[Exercise data Boundary: Start]
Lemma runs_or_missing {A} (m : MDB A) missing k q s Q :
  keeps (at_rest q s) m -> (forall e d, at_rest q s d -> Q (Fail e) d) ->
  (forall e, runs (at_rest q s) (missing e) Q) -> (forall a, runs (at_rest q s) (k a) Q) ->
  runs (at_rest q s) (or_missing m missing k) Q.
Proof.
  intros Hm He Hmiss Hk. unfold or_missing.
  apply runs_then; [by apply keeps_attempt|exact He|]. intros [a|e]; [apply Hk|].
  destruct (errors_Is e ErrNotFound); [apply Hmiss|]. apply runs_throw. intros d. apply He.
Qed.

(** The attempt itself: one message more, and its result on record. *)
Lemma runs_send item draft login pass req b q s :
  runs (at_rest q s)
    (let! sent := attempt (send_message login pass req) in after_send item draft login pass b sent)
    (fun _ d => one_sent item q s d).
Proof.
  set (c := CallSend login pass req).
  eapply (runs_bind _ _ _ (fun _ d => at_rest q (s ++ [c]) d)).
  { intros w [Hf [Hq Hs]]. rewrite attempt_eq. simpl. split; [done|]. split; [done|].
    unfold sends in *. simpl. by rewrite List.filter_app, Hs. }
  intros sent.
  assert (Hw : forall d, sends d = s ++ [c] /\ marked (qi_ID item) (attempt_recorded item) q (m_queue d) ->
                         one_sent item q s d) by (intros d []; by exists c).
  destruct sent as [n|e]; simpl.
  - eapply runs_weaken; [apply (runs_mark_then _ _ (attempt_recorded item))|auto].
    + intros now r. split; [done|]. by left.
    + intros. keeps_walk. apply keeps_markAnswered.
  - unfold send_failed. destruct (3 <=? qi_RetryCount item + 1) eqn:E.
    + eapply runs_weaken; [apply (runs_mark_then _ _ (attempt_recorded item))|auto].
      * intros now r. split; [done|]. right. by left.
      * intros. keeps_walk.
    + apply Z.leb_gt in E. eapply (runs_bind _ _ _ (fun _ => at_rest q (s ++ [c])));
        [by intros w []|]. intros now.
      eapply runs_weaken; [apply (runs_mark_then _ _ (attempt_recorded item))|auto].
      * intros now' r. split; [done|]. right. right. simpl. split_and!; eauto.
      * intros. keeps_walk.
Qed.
[Exercise data Boundary: End]
[Exercise data Boundary: Start]
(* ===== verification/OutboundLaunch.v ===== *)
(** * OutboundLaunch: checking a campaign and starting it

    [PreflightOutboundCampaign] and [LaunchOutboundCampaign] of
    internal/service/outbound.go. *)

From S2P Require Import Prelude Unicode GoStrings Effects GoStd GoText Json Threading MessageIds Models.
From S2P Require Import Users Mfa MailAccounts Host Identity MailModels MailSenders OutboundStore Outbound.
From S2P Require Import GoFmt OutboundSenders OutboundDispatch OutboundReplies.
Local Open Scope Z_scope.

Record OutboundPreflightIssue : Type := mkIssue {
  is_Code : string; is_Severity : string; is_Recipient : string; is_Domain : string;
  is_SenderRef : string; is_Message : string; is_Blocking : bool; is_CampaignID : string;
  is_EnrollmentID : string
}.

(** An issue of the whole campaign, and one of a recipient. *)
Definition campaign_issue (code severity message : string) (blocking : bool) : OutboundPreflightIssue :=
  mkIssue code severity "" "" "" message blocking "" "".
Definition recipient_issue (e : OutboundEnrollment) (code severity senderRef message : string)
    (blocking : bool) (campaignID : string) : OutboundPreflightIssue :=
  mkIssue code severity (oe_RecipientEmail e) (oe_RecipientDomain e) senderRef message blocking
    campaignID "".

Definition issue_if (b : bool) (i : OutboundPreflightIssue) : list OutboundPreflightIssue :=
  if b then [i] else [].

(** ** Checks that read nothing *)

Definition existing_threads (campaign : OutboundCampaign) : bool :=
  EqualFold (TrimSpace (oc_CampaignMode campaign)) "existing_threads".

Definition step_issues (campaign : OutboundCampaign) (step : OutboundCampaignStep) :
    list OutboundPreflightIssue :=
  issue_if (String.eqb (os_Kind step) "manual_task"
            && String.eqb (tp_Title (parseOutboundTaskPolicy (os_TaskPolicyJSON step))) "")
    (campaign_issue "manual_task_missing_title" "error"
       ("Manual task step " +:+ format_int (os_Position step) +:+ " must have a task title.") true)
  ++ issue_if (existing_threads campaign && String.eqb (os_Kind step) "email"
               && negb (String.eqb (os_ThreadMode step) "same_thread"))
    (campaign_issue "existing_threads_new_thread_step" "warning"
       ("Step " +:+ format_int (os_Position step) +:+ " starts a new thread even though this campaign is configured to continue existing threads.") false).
[Exercise data Boundary: End]
Look above for the line with "From S2P Require Import Prelude" and the line with "starts a new". Write out those two lines and all the lines between them, exactly, and no others.

From S2P Require Import Prelude Unicode GoStrings Effects GoStd GoText Json Threading MessageIds Models.
From S2P Require Import Users Mfa MailAccounts Host Identity MailModels MailSenders OutboundStore Outbound.
From S2P Require Import GoFmt OutboundSenders OutboundDispatch OutboundReplies.
Local Open Scope Z_scope.

Record OutboundPreflightIssue : Type := mkIssue {
  is_Code : string; is_Severity : string; is_Recipient : string; is_Domain : string;
  is_SenderRef : string; is_Message : string; is_Blocking : bool; is_CampaignID : string;
  is_EnrollmentID : string
}.

(** An issue of the whole campaign, and one of a recipient. *)
Definition campaign_issue (code severity message : string) (blocking : bool) : OutboundPreflightIssue :=
  mkIssue code severity "" "" "" message blocking "" "".
Definition recipient_issue (e : OutboundEnrollment) (code severity senderRef message : string)
    (blocking : bool) (campaignID : string) : OutboundPreflightIssue :=
  mkIssue code severity (oe_RecipientEmail e) (oe_RecipientDomain e) senderRef message blocking
    campaignID "".

Definition issue_if (b : bool) (i : OutboundPreflightIssue) : list OutboundPreflightIssue :=
  if b then [i] else [].

(** ** Checks that read nothing *)

Definition existing_threads (campaign : OutboundCampaign) : bool :=
  EqualFold (TrimSpace (oc_CampaignMode campaign)) "existing_threads".

Definition step_issues (campaign : OutboundCampaign) (step : OutboundCampaignStep) :
    list OutboundPreflightIssue :=
  issue_if (String.eqb (os_Kind step) "manual_task"
            && String.eqb (tp_Title (parseOutboundTaskPolicy (os_TaskPolicyJSON step))) "")
    (campaign_issue "manual_task_missing_title" "error"
       ("Manual task step " +:+ format_int (os_Position step) +:+ " must have a task title.") true)
  ++ issue_if (existing_threads campaign && String.eqb (os_Kind step) "email"
               && negb (String.eqb (os_ThreadMode step) "same_thread"))
    (campaign_issue "existing_threads_new_thread_step" "warning"
       ("Step " +:+ format_int (os_Position step) +:+ " starts a new thread even though this campaign is configured to continue existing threads.") false).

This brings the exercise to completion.